TomographicImaging / CIL

A versatile python framework for tomographic imaging
https://tomographicimaging.github.io/CIL/
Apache License 2.0
88 stars 40 forks source link

FGP_TV nonnegativity to be changed from True to False #1825

Closed jakobsj closed 2 weeks ago

jakobsj commented 3 weeks ago

Description

The FGP_TV implementation of total variation has its nonnegativity input set to True by default: https://tomographicimaging.github.io/CIL/nightly/plugins/#total-variation

This is not intuitive and causes unexpected signal clipping to nonnegative values when user simply want to employ TV regularization. While commonly run on standard CT data where nonnegativity is often desirable, this should be selection. In general, users may want to run on data with some/all negative values, for example after phase retrieval or in other than CT applications, and default should be changed to False.

Environment

import cil, sys
print(cil.version.version, cil.version.commit_hash, sys.version, sys.platform)

Not available (told by collaborator)

epapoutsellis commented 2 weeks ago

This is a major change. Besides checking unittest (FGP_TV vs CIL Totalvariation), all CIL-demos, CIL-papers and maybe CIL-Showcase should be checked because reconstructed images will probably be wrong.

MargaretDuff commented 2 weeks ago

This is a major change. Besides checking unit test (FGP_TV vs CIL Totalvariation), all CIL-demos, CIL-papers and maybe CIL-Showcase should be checked because reconstructed images will probably be wrong.

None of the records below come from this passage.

(** * CubismWebFramework: the WebGL renderer's clipping manager, shader
      selection and draw orchestration

    A shallow embedding of [src/rendering/cubismrenderer_webgl.ts].

    Conventions of the embedding.
    - A JavaScript [number] that holds a coordinate is a rational ([Q]):
      comparisons are the ones of the source, arithmetic is exact (the
      rounding of IEEE doubles is not modelled).  A [number] that holds a
      count or an id is an integer ([Z]); a loop counter or a position in a
      container is a [nat].
    - A read past the end of an array yields [undefined] in the source; it
      is [None] here ([l !! i]).
    - An object that is shared by reference (a [CubismClippingContext]) is
      identified by its position in [_clippingContextListForMask], the only
      place where contexts are created; they are never removed.
    - The calls on the WebGL context are recorded in a trace; what the
      driver answers (compile and link status, extensions) is a parameter.
    - An exception is [None]: a computation returns a result, or throws.

    The file has the embedding first, then the terms of the specification
    that the theorems compare it with, the notions of the statements and
    some concrete inputs, and then the properties. *)

From Stdlib Require Import ZArith QArith Lqa List String Lia Bool.
From stdpp Require Import base option list sorting.

(** ** Collaborators that are not part of the renderer *)

(** Modelled from the spec: [csmRect] ([type/csmrectf.ts] is not among the
    sources): a rectangle given by its origin and its extent;
    [getRight]/[getBottom] are the far edges and [expand] grows the rectangle
    by a margin on each side of each axis. *)
Module csmRect.
Local Open Scope Q_scope.

Record t : Type := mk { x : Q; y : Q; width : Q; height : Q }.

Definition getRight (r : t) : Q := x r + width r.
Definition getBottom (r : t) : Q := y r + height r.

Definition expand (w h : Q) (r : t) : t :=
  mk (x r - w) (y r - h) (width r + w * 2) (height r + h * 2).

(** [new csmRect()] *)
Definition new : t := mk 0 0 0 0.

(** Field-wise equality of the rational coordinates. *)
Definition equiv (r1 r2 : t) : Prop :=
  x r1 == x r2 /\ y r1 == y r2 /\
  width r1 == width r2 /\ height r1 == height r2.
End csmRect.

(** Modelled from the spec: [CubismMatrix44] ([math/cubismmatrix44.ts] is
    not among the sources): a 4x4 matrix kept as sixteen numbers in the
    column-major order in which [uniformMatrix4fv] reads them, with the
    standard translate and scale.  The relative operations compose on the
    right, as the source's own comment in [setupClippingContext] records
    ("new = [translate][scale][translate]"): the operation applied last to
    the matrix is the first one applied to a point. *)
Module CubismMatrix44.
Local Open Scope Q_scope.

Definition t : Type := list Q.

Definition at_ (m : t) (i : nat) : Q := nth i m 0.

(** [new CubismMatrix44()]: the identity. *)
Definition new : t :=
  [1; 0; 0; 0;
   0; 1; 0; 0;
   0; 0; 1; 0;
   0; 0; 0; 1].

(** [c[j + i * 4] = sum over k of a[k + i * 4] * b[j + k * 4]] *)
Definition multiply (a b : t) : t :=
  flat_map (fun i =>
    map (fun j =>
      fold_right Qplus 0
        (map (fun k => at_ a (k + i * 4)%nat * at_ b (j + k * 4)%nat)
             (seq 0 4)))
      (seq 0 4))
    (seq 0 4).
Lemma week_dates_witness :
  exists start_date end_date,
    get_week_dates 1 2025 = Some (start_date, end_date)
    /\ isocalendar start_date = (2025, 1, 1)
    /\ isocalendar end_date = (2025, 1, 7)
    /\ toordinal end_date = toordinal start_date + 6
    /\ (1 = 1 ->
        toordinal start_date <= toordinal (mkDate 2025 1 4)
        <= toordinal end_date).
Proof.
  apply (proj1 (week_dates 1 2025)).
  - vm_compute. reflexivity.
  - left. vm_compute. reflexivity.
Defined.

(** X17. For a biweek of the year [year] before 9999 (1 to the number of
    biweeks of the year), [get_biweek_dates] returns the Monday of the ISO
    week [2 * biweek - 1] and the Sunday thirteen days later.  That Sunday
    ends the week [2 * biweek] of the year, except for the biweek 27 of a
    year of 53 weeks, which runs on to the Sunday of week 1 of the next
    year. *)
Theorem biweek_dates (biweek year : Z)
  (Hvalid : valid_period (mkPeriod biweekly year biweek) = true)
  (Hyear : year < MAXYEAR) :
  exists max_weeks start_date end_date,
    get_max_weeks_in_year year = Some max_weeks
    /\ get_biweek_dates biweek year = Some (start_date, end_date)
    /\ isocalendar start_date = (year, 2 * biweek - 1, 1)
    /\ toordinal end_date = toordinal start_date + 13
    /\ isocalendar end_date
       = (if 2 * biweek <=? max_weeks then (year, 2 * biweek, 7)
          else (year + 1, 1, 7)).
Proof.
  apply valid_biweekly in Hvalid. destruct Hvalid as (Hy & Hb & Hle).
  destruct (get_max_weeks_defined year Hy) as [w Hmax].
  pose proof (get_max_weeks_in_year_weeks_of _ _ Hmax) as [_ Hw].
  pose proof (weeks_of_isoweek1monday year) as Hweeks. rewrite <- Hw in Hweeks.
  pose proof (_isoweek1monday_range year Hy) as R.
  pose proof (_isoweek1monday_spec (year + 1)) as [B1 _].
  pose proof (_isoweek1monday_next (year + 1)) as N1.
  pose proof (_days_before_year_range (year + 1)
                ltac:(unfold MINYEAR, MAXYEAR in *; lia)) as Ry.
  set (o := _isoweek1monday year + 14 * (biweek - 1)).
  assert (Ho : 1 <= o /\ o + 13 <= _MAXORDINAL).
  { unfold o, _MAXORDINAL in *. lia. }
  exists w, (_ord2ymd o), (_ord2ymd (o + 13)).
  split; [exact Hmax|].
  rewrite get_biweek_dates_eq by exact Hy. cbv zeta. fold o.
  replace ((1 <=? o) && (o + 13 <=? _MAXORDINAL)) with true
    by (symmetry; apply andb_true_iff; rewrite !Z.leb_le; exact Ho).
  split; [reflexivity|].
  split; [apply isocalendar_ord2ymd; unfold o; lia|].
  rewrite !toordinal_ord2ymd by lia.
  split; [lia|].
  destruct (2 * biweek <=? w) eqn:E.
  - apply Z.leb_le in E. apply isocalendar_ord2ymd; unfold o; lia.
  - apply Z.leb_gt in E. apply isocalendar_ord2ymd; unfold o; lia.
Qed.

Yes, I was surprised to find the unit tests passed without changes, but it looks like the nonnegativity is set explicitly when FGP_TV is compared to CIL TotalVariation.

As to CIL-demos, CIL-papers and CIL-showcase. For the CIL-showcase we explicitly say which version of CIL we use. For the papers, do you know if we also mention a version or a tag? The demos still suggest 22.2.0 and updating to a newer version is on our to-do list anyway.

I think I agree by default we shouldn't have a non-negativity constraint. It would also then match CIL Totalvariation, which has no upper or lower values by default.